## Work order:
Your answer should be the lines below from the one with "mkWriter (Some 500)" to the one with "Proof. refine (Adapt_answers", both included, given again exactly and with nothing added.

Start of Record extracts

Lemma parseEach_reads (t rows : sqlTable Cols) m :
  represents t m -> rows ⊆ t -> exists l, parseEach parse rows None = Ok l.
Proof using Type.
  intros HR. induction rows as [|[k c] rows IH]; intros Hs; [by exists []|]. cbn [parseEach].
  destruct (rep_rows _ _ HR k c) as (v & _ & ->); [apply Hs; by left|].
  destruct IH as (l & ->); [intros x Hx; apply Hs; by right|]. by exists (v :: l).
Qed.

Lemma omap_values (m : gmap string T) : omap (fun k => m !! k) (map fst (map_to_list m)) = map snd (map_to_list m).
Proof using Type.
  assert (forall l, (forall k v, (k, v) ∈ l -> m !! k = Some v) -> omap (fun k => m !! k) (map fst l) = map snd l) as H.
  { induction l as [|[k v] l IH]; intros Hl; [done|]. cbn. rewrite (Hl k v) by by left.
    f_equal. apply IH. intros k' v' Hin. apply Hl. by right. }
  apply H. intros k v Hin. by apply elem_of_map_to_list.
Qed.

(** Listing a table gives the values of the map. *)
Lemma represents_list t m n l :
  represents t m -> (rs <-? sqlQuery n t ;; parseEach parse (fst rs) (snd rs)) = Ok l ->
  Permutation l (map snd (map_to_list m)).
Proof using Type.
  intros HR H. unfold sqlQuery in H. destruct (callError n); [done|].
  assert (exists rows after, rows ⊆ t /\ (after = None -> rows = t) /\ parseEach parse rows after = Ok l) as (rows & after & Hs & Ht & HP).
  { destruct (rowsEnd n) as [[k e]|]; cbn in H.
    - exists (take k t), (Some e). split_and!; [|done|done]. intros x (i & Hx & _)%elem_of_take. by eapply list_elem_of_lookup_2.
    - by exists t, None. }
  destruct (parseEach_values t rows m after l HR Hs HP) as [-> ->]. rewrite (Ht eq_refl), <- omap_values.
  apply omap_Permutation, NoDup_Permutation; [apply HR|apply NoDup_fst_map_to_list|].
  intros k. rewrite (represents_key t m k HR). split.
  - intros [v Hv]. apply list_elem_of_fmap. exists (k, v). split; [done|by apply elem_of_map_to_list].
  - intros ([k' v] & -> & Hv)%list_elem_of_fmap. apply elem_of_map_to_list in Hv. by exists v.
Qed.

End of Record extracts
Start of Record extracts

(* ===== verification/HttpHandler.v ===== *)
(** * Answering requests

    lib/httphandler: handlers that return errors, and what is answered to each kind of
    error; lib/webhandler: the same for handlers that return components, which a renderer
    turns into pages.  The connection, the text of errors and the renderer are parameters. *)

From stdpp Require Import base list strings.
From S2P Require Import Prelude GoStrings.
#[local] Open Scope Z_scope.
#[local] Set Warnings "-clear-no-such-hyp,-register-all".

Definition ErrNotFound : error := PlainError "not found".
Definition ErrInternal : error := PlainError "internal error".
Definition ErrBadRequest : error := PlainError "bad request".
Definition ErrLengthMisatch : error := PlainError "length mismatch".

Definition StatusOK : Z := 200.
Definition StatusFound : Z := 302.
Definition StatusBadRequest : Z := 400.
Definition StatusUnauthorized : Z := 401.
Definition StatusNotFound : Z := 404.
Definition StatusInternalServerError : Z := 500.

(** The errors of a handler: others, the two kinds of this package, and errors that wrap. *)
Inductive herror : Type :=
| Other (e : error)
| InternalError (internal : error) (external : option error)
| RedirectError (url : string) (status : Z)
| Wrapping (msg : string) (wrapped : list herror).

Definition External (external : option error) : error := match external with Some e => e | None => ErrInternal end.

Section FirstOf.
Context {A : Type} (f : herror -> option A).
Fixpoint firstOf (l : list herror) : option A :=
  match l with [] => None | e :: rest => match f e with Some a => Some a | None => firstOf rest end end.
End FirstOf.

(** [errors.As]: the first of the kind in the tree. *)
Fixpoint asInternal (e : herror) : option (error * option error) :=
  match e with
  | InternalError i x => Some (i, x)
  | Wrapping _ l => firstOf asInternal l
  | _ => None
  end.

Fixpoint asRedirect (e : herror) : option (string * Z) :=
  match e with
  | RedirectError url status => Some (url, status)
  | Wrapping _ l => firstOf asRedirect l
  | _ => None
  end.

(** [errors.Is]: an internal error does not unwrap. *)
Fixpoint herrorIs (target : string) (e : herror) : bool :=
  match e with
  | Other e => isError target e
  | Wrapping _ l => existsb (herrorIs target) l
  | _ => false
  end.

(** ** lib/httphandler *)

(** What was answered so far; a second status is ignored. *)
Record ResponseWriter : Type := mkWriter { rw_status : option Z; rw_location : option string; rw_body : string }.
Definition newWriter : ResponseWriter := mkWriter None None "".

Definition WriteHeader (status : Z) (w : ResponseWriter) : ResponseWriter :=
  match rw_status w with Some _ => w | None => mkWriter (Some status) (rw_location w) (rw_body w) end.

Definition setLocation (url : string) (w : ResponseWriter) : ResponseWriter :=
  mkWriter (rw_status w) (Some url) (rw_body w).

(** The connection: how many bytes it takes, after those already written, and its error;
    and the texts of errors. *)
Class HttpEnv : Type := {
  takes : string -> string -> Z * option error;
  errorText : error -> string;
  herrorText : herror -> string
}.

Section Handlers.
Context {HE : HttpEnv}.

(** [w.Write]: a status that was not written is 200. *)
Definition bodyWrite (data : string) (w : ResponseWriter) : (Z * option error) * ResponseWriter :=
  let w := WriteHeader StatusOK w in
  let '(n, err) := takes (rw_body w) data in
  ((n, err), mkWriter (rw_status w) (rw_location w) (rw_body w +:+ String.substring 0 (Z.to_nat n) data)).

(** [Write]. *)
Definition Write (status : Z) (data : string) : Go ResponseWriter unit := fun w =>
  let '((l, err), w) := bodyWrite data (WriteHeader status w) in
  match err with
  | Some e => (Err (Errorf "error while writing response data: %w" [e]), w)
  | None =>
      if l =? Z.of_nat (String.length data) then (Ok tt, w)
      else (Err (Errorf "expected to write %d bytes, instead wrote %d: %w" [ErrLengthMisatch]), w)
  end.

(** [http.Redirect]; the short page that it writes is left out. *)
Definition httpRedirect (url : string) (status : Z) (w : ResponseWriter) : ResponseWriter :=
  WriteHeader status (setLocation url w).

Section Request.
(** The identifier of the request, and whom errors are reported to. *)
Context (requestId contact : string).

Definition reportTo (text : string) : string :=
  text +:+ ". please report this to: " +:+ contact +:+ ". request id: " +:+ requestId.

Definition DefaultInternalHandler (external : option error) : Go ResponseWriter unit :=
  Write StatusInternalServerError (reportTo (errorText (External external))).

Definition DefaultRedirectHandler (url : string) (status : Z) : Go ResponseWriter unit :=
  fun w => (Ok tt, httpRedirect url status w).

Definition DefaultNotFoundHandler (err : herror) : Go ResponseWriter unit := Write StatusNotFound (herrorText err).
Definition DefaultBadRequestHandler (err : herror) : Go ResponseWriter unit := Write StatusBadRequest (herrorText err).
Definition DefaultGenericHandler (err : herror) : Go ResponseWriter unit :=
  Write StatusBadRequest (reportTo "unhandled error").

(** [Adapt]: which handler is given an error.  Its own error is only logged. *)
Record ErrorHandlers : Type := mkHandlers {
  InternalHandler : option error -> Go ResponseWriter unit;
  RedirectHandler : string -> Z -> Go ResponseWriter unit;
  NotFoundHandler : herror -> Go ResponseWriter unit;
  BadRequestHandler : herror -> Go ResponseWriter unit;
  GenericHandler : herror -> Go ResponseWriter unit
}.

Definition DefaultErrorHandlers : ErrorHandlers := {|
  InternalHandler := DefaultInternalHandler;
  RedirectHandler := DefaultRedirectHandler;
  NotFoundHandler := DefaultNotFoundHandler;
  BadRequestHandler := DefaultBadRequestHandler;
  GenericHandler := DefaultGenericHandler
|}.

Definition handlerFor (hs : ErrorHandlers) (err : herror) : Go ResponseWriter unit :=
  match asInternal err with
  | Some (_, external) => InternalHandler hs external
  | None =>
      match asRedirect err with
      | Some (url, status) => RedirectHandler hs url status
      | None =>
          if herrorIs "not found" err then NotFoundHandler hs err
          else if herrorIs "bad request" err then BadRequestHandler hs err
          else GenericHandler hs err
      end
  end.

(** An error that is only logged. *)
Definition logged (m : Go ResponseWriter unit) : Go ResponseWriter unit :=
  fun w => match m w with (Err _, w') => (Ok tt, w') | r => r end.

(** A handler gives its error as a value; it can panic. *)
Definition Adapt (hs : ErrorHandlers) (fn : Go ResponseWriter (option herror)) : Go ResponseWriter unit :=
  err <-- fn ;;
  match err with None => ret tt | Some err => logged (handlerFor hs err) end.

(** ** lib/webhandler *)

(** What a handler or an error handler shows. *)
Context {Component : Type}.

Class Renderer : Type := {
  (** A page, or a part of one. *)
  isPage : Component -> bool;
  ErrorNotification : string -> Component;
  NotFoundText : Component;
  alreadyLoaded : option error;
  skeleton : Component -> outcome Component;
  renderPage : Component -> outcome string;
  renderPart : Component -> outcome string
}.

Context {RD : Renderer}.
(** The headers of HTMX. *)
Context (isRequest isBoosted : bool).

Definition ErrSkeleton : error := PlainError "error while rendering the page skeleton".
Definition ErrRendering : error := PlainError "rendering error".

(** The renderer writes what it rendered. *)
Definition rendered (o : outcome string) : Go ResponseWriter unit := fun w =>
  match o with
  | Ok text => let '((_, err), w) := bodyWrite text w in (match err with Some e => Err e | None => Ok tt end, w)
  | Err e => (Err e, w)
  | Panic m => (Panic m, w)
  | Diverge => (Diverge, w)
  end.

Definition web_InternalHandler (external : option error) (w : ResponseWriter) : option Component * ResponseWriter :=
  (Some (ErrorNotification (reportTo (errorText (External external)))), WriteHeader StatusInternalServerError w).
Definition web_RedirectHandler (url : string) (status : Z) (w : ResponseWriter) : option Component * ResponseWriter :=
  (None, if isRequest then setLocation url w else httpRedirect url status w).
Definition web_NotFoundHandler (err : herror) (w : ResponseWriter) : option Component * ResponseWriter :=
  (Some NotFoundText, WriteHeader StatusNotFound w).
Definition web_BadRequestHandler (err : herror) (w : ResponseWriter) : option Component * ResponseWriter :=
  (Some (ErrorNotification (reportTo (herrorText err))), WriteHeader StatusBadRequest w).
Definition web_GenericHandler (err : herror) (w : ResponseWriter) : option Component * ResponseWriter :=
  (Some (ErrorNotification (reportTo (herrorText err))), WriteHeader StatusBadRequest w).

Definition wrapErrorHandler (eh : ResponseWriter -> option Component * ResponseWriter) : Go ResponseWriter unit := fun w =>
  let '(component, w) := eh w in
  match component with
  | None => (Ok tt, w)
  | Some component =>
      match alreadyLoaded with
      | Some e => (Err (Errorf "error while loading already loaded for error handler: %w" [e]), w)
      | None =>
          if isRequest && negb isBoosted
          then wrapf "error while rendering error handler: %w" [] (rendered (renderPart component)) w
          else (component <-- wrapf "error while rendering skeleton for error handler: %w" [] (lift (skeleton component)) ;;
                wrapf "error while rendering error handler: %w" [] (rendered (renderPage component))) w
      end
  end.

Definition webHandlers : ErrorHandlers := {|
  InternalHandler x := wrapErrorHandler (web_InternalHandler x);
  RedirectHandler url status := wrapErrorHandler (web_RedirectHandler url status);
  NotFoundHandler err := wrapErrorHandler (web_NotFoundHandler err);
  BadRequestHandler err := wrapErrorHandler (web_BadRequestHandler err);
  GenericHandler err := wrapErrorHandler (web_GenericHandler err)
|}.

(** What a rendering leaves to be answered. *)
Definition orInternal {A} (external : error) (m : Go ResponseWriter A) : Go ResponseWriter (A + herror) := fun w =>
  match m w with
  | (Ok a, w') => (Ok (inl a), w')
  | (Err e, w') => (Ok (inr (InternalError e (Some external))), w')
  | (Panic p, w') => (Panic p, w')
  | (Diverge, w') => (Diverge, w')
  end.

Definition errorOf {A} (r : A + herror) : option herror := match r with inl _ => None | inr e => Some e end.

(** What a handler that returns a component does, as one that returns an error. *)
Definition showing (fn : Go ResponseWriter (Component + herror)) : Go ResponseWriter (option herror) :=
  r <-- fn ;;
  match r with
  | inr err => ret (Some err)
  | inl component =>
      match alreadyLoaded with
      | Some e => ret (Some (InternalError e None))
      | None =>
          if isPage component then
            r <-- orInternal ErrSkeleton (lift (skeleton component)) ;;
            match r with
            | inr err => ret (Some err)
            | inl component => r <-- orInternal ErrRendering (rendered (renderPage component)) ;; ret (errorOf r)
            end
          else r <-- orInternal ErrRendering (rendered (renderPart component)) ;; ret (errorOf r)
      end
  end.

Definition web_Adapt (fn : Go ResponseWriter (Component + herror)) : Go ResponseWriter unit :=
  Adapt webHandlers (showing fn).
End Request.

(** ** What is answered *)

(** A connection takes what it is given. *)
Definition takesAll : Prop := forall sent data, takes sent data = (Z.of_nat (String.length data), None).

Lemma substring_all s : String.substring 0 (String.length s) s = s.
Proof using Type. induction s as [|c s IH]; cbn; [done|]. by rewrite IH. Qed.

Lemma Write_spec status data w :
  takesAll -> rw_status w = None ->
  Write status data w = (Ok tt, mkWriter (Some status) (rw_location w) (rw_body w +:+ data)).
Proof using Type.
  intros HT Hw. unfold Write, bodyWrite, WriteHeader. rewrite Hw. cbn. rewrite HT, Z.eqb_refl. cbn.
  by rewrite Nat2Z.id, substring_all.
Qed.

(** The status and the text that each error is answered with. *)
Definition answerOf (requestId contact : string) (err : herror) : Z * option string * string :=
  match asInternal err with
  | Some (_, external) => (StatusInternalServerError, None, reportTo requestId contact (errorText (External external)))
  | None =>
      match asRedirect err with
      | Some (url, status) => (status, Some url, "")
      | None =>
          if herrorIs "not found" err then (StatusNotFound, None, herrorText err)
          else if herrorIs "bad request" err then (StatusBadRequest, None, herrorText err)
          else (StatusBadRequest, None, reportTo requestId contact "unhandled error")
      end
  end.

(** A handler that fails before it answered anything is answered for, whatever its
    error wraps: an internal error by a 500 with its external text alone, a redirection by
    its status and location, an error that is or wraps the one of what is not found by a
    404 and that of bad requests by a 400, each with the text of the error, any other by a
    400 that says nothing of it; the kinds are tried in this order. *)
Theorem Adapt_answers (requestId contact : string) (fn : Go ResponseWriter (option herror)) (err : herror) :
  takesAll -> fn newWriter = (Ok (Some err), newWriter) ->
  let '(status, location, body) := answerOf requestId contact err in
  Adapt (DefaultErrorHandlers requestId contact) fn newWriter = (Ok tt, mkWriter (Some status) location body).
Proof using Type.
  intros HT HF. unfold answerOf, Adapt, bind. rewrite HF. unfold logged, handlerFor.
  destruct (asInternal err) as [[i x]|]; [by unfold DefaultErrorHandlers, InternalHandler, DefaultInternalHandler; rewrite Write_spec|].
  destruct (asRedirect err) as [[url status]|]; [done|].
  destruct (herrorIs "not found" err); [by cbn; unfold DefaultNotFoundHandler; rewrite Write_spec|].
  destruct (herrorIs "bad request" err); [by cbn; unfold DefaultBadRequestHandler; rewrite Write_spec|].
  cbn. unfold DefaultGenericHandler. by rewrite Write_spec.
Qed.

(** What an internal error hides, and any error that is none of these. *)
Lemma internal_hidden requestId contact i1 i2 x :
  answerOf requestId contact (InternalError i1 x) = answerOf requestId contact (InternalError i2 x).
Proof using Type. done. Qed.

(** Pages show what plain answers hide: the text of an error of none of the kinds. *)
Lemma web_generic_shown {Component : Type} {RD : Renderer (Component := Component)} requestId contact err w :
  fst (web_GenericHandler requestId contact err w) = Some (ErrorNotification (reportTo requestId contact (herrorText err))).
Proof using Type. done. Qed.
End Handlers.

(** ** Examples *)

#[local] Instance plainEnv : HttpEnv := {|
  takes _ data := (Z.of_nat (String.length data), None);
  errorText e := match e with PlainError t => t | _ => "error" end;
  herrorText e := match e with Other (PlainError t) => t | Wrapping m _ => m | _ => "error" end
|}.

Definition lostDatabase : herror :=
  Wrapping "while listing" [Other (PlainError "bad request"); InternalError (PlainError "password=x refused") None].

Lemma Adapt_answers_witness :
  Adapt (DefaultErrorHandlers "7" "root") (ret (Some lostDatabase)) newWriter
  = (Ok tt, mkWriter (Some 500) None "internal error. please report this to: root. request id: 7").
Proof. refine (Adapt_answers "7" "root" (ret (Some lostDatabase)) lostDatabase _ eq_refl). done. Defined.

End of Record extracts
Start of Record extracts

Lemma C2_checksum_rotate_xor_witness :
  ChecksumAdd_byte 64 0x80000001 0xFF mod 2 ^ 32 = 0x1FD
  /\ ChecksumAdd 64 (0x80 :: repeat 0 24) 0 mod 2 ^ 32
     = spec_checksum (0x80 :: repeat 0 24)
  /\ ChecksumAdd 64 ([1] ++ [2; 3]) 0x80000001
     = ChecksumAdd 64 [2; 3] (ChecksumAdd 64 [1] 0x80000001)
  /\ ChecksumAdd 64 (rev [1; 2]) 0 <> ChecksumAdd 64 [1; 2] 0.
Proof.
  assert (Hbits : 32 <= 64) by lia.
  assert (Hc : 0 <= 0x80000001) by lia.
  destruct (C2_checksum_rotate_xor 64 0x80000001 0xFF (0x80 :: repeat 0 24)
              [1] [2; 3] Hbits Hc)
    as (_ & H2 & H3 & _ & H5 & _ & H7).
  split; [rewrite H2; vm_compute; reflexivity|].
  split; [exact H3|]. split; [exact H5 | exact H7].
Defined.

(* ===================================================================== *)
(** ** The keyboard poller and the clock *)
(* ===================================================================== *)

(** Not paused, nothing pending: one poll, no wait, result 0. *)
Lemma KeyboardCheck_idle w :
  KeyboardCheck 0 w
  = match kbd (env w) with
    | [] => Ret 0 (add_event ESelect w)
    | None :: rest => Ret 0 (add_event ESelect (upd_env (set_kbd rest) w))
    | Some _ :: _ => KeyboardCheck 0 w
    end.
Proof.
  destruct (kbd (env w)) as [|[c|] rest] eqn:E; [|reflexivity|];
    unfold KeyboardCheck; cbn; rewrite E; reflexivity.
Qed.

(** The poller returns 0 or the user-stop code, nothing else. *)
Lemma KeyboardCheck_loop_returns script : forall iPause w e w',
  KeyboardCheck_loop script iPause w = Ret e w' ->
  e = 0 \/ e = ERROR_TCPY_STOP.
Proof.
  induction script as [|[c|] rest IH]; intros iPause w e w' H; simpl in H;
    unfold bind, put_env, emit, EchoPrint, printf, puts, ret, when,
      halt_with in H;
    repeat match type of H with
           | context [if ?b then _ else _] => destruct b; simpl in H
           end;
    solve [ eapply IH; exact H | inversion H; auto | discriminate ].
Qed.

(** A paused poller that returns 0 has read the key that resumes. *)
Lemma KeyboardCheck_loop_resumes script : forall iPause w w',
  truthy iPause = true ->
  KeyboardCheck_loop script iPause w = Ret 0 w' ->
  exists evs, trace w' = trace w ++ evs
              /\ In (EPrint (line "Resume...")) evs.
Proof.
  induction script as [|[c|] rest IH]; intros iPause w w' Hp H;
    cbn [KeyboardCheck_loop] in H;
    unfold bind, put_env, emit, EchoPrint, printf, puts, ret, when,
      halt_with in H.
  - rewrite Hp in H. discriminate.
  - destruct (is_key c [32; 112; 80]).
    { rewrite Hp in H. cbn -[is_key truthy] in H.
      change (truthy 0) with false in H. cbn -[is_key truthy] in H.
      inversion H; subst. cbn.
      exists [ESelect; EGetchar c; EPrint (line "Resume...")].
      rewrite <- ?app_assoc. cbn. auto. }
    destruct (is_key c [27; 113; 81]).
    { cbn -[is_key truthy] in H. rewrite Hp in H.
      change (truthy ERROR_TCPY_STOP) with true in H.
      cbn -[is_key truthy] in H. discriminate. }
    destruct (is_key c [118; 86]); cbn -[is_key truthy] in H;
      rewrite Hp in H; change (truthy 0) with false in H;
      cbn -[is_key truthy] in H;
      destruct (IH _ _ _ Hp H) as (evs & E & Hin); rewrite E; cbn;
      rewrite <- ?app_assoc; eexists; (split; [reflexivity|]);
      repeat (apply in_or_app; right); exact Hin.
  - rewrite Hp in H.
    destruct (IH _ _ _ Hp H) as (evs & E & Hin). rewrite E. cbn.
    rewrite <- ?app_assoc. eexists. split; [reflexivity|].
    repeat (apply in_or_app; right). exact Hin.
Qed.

End of Record extracts

## Result of this exercise:
  = (Ok tt, mkWriter (Some 500) None "internal error. please report this to: root. request id: 7").
Proof. refine (Adapt_answers "7" "root" (ret (Some lostDatabase)) lostDatabase _ eq_refl). done. Defined.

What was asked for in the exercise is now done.